Please repeat the lines below exactly. Begin with the line containing "Lemma consumes_getInt32Array fl" and go on through the line containing "- apply empty_nil".

---------------

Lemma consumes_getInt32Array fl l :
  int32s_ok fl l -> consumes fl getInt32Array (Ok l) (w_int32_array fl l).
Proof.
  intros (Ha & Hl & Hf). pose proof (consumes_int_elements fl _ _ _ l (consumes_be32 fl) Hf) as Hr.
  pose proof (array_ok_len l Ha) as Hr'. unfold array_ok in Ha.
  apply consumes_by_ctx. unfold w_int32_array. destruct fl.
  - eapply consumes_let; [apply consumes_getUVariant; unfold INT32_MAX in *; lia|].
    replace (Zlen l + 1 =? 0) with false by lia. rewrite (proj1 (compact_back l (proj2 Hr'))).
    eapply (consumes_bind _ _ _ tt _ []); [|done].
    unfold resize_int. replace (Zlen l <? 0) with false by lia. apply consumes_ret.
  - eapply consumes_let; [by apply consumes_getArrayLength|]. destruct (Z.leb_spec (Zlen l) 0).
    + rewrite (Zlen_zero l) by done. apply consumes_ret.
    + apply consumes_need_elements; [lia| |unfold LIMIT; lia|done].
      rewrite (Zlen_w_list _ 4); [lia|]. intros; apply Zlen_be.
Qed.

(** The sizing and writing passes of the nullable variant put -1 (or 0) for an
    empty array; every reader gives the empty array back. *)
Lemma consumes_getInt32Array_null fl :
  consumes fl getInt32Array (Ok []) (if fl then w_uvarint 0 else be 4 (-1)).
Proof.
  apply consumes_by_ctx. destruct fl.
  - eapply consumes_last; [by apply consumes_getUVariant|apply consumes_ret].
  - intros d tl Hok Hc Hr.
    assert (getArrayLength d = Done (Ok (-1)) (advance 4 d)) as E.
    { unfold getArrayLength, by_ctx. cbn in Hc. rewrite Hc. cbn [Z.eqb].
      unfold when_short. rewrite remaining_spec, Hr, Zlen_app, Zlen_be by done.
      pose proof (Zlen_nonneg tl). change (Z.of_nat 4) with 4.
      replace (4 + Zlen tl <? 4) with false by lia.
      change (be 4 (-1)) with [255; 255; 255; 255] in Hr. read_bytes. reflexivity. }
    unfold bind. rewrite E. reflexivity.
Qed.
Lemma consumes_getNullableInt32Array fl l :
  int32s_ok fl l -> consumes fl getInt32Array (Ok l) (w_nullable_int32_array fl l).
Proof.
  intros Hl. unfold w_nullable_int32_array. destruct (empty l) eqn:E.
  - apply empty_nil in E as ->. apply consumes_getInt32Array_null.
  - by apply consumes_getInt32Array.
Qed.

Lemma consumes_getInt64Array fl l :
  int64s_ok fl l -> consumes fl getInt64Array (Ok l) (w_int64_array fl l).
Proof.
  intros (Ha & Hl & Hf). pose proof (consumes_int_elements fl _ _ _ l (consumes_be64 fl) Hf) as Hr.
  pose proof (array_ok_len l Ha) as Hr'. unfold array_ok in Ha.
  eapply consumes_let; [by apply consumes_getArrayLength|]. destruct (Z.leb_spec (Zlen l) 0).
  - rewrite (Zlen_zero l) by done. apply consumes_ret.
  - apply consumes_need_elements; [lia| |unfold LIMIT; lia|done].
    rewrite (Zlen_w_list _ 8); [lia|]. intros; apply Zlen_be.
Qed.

---------------

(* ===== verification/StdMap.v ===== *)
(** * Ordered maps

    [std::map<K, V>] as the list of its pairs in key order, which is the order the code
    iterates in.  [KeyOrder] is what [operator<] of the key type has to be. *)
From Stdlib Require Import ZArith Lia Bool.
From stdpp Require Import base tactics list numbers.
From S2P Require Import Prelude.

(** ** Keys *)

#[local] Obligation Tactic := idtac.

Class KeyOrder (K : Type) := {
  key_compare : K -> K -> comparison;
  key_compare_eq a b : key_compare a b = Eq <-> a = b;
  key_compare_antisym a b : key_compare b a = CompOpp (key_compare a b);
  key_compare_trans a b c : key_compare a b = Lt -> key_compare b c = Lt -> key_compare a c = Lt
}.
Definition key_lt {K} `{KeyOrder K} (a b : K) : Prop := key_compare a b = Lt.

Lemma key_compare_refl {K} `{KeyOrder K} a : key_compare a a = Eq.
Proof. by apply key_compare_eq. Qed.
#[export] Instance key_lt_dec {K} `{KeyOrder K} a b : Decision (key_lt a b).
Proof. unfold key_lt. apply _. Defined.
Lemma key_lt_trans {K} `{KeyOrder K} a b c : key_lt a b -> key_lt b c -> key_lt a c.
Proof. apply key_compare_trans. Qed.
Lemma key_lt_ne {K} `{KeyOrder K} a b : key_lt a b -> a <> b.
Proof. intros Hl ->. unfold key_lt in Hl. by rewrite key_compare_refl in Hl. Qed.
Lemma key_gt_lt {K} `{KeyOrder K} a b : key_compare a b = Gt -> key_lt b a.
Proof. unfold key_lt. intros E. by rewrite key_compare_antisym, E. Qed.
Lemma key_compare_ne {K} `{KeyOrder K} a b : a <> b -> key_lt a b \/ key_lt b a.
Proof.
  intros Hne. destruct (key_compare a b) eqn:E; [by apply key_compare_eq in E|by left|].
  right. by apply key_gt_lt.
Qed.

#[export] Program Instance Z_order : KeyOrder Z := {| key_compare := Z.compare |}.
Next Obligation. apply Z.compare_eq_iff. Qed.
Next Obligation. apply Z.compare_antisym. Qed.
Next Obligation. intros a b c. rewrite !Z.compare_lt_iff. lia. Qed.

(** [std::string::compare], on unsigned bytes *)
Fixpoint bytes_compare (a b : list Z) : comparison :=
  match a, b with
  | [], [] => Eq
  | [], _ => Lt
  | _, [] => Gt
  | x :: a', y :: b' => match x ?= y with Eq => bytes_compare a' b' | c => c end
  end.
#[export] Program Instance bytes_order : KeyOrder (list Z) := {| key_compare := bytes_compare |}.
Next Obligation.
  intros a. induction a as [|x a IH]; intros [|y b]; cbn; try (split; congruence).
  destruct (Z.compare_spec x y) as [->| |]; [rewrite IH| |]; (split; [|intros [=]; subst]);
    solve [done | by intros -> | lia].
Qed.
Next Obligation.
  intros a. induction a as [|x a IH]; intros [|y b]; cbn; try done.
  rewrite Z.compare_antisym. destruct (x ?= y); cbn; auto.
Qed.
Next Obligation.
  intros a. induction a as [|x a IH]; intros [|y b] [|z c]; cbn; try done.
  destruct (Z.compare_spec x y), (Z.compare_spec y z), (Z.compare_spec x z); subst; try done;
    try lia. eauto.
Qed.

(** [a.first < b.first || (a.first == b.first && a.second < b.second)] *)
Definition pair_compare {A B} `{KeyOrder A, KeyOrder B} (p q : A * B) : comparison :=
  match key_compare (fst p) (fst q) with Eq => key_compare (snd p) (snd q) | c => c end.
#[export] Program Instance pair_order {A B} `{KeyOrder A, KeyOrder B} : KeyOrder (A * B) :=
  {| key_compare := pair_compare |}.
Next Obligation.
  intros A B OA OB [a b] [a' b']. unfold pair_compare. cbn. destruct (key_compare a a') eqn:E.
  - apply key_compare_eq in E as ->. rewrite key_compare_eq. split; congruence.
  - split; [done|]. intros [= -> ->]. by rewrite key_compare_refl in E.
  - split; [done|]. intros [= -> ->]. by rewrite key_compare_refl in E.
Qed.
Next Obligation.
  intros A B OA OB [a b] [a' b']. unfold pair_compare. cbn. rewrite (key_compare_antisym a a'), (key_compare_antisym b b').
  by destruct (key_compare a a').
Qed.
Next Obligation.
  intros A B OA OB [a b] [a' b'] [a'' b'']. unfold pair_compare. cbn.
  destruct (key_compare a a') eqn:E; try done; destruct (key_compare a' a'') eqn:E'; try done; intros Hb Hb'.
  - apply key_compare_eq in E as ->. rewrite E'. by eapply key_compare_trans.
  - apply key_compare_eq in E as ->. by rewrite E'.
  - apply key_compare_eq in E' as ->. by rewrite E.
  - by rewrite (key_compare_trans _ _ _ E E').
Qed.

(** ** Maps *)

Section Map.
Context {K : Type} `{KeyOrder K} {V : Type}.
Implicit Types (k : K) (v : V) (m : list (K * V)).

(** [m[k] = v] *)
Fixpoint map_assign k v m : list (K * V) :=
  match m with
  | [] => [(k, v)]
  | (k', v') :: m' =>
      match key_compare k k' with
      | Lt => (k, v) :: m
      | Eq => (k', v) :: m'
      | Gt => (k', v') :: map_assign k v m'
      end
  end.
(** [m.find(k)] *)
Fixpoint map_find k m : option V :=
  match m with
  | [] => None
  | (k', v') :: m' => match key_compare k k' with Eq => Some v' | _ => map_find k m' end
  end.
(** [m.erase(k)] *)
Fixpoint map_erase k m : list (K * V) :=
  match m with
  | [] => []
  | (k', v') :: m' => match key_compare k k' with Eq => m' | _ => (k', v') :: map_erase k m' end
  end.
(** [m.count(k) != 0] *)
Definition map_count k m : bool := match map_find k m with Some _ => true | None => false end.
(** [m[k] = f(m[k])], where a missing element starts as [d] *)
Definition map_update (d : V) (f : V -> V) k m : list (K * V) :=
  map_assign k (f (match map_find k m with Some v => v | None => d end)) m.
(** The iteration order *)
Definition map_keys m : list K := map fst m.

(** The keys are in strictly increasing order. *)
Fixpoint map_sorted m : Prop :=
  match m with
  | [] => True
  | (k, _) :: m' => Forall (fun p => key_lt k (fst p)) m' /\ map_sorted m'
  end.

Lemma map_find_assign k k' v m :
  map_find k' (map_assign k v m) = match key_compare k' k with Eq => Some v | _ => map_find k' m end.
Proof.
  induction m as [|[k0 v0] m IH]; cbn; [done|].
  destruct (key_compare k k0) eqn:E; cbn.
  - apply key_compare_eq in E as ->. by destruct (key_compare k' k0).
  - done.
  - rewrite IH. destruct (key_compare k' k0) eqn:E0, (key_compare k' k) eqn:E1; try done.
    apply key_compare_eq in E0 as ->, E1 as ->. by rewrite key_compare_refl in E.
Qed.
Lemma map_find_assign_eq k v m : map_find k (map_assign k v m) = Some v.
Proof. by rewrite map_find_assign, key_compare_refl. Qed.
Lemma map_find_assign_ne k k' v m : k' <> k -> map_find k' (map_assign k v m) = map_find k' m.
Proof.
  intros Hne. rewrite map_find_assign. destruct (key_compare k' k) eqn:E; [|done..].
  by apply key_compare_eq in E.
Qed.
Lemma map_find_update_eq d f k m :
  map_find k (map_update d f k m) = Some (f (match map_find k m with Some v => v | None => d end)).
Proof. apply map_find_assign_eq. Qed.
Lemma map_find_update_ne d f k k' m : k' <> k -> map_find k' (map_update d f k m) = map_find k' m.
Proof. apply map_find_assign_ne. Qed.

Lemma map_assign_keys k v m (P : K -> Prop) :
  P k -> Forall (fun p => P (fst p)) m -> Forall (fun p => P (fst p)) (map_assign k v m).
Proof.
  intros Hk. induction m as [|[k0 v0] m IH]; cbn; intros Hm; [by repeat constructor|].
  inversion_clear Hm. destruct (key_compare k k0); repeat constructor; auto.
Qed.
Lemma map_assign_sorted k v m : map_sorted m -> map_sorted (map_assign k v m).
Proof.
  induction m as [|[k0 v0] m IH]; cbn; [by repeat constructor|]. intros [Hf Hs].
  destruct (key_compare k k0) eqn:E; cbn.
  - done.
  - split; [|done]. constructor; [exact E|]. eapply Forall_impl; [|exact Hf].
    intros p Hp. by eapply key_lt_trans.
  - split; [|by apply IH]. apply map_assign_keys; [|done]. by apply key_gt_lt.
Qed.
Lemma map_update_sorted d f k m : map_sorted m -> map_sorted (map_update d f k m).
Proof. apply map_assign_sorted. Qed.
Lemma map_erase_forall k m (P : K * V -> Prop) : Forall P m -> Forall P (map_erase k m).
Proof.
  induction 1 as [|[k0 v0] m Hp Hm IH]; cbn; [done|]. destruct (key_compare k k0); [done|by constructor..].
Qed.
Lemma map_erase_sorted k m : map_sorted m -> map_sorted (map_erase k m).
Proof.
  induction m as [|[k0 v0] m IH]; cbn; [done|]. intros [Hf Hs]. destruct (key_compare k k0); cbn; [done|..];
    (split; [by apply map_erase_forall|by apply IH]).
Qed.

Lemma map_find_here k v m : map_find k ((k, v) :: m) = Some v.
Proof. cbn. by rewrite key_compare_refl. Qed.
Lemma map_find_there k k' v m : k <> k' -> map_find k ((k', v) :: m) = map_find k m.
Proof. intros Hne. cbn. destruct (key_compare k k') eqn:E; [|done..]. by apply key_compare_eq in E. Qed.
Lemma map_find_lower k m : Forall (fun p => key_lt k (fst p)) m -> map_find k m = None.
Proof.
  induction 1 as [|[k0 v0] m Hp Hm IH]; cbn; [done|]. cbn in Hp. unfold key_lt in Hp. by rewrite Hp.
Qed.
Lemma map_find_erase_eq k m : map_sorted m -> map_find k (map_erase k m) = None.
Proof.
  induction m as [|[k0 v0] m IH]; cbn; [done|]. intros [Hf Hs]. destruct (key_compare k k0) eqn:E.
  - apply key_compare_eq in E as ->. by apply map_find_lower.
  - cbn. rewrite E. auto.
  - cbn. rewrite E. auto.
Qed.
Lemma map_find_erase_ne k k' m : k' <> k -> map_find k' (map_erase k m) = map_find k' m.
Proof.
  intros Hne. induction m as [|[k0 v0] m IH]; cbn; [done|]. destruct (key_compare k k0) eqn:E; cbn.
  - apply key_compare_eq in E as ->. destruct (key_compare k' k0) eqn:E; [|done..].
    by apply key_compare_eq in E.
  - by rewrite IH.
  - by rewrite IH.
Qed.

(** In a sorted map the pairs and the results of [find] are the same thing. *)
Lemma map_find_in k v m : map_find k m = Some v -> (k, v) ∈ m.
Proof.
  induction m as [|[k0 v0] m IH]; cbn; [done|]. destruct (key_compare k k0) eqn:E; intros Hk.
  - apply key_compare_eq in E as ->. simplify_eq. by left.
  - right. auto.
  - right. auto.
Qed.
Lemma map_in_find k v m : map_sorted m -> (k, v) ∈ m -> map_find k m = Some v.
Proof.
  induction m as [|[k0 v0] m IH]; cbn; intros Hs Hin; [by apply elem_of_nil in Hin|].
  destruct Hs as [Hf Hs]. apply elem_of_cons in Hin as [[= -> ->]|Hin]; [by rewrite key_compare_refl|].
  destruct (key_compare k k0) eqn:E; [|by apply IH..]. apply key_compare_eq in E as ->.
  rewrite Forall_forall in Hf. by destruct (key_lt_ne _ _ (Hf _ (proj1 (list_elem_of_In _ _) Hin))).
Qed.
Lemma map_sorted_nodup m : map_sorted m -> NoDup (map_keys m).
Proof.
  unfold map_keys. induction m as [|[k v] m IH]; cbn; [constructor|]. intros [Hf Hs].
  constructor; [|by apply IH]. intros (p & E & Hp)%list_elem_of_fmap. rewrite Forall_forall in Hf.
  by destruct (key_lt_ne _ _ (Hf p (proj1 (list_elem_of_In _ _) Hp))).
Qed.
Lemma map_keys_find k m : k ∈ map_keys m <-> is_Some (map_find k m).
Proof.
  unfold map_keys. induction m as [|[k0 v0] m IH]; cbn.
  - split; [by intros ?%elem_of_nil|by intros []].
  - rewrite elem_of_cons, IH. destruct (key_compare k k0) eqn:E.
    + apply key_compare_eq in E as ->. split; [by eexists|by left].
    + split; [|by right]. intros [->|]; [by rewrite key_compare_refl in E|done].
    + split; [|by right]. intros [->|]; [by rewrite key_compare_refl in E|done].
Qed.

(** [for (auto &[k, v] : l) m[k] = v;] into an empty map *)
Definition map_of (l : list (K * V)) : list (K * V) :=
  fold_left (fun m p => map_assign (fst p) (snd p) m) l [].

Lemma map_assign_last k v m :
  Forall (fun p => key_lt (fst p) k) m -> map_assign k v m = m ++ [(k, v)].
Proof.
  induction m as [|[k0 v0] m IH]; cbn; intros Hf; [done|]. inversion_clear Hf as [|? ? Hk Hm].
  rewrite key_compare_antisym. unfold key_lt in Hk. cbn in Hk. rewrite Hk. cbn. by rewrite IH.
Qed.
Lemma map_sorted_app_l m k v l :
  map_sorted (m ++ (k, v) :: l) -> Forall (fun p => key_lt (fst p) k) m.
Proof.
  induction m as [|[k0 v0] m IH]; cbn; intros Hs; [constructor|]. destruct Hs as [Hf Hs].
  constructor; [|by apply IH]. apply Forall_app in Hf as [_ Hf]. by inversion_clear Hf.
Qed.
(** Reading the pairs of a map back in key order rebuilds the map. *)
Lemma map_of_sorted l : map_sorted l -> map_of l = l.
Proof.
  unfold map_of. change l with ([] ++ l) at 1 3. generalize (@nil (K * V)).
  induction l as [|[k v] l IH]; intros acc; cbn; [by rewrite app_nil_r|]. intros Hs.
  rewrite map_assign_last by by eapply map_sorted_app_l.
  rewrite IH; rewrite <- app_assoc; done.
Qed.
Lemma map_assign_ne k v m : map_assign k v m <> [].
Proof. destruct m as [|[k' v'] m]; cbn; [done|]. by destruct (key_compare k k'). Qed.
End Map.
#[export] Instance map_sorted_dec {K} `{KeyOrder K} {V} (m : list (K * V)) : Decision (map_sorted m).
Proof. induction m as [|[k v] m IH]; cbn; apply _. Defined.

---------------

▸ Exercise answer:
Lemma consumes_getInt32Array fl l :
  int32s_ok fl l -> consumes fl getInt32Array (Ok l) (w_int32_array fl l).
Proof.
  intros (Ha & Hl & Hf). pose proof (consumes_int_elements fl _ _ _ l (consumes_be32 fl) Hf) as Hr.
  pose proof (array_ok_len l Ha) as Hr'. unfold array_ok in Ha.
  apply consumes_by_ctx. unfold w_int32_array. destruct fl.
  - eapply consumes_let; [apply consumes_getUVariant; unfold INT32_MAX in *; lia|].
    replace (Zlen l + 1 =? 0) with false by lia. rewrite (proj1 (compact_back l (proj2 Hr'))).
    eapply (consumes_bind _ _ _ tt _ []); [|done].
    unfold resize_int. replace (Zlen l <? 0) with false by lia. apply consumes_ret.
  - eapply consumes_let; [by apply consumes_getArrayLength|]. destruct (Z.leb_spec (Zlen l) 0).
    + rewrite (Zlen_zero l) by done. apply consumes_ret.
    + apply consumes_need_elements; [lia| |unfold LIMIT; lia|done].
      rewrite (Zlen_w_list _ 4); [lia|]. intros; apply Zlen_be.
Qed.

(** The sizing and writing passes of the nullable variant put -1 (or 0) for an
    empty array; every reader gives the empty array back. *)
Lemma consumes_getInt32Array_null fl :
  consumes fl getInt32Array (Ok []) (if fl then w_uvarint 0 else be 4 (-1)).
Proof.
  apply consumes_by_ctx. destruct fl.
  - eapply consumes_last; [by apply consumes_getUVariant|apply consumes_ret].
  - intros d tl Hok Hc Hr.
    assert (getArrayLength d = Done (Ok (-1)) (advance 4 d)) as E.
    { unfold getArrayLength, by_ctx. cbn in Hc. rewrite Hc. cbn [Z.eqb].
      unfold when_short. rewrite remaining_spec, Hr, Zlen_app, Zlen_be by done.
      pose proof (Zlen_nonneg tl). change (Z.of_nat 4) with 4.
      replace (4 + Zlen tl <? 4) with false by lia.
      change (be 4 (-1)) with [255; 255; 255; 255] in Hr. read_bytes. reflexivity. }
    unfold bind. rewrite E. reflexivity.
Qed.
Lemma consumes_getNullableInt32Array fl l :
  int32s_ok fl l -> consumes fl getInt32Array (Ok l) (w_nullable_int32_array fl l).
Proof.
  intros Hl. unfold w_nullable_int32_array. destruct (empty l) eqn:E.
  - apply empty_nil in E as ->. apply consumes_getInt32Array_null.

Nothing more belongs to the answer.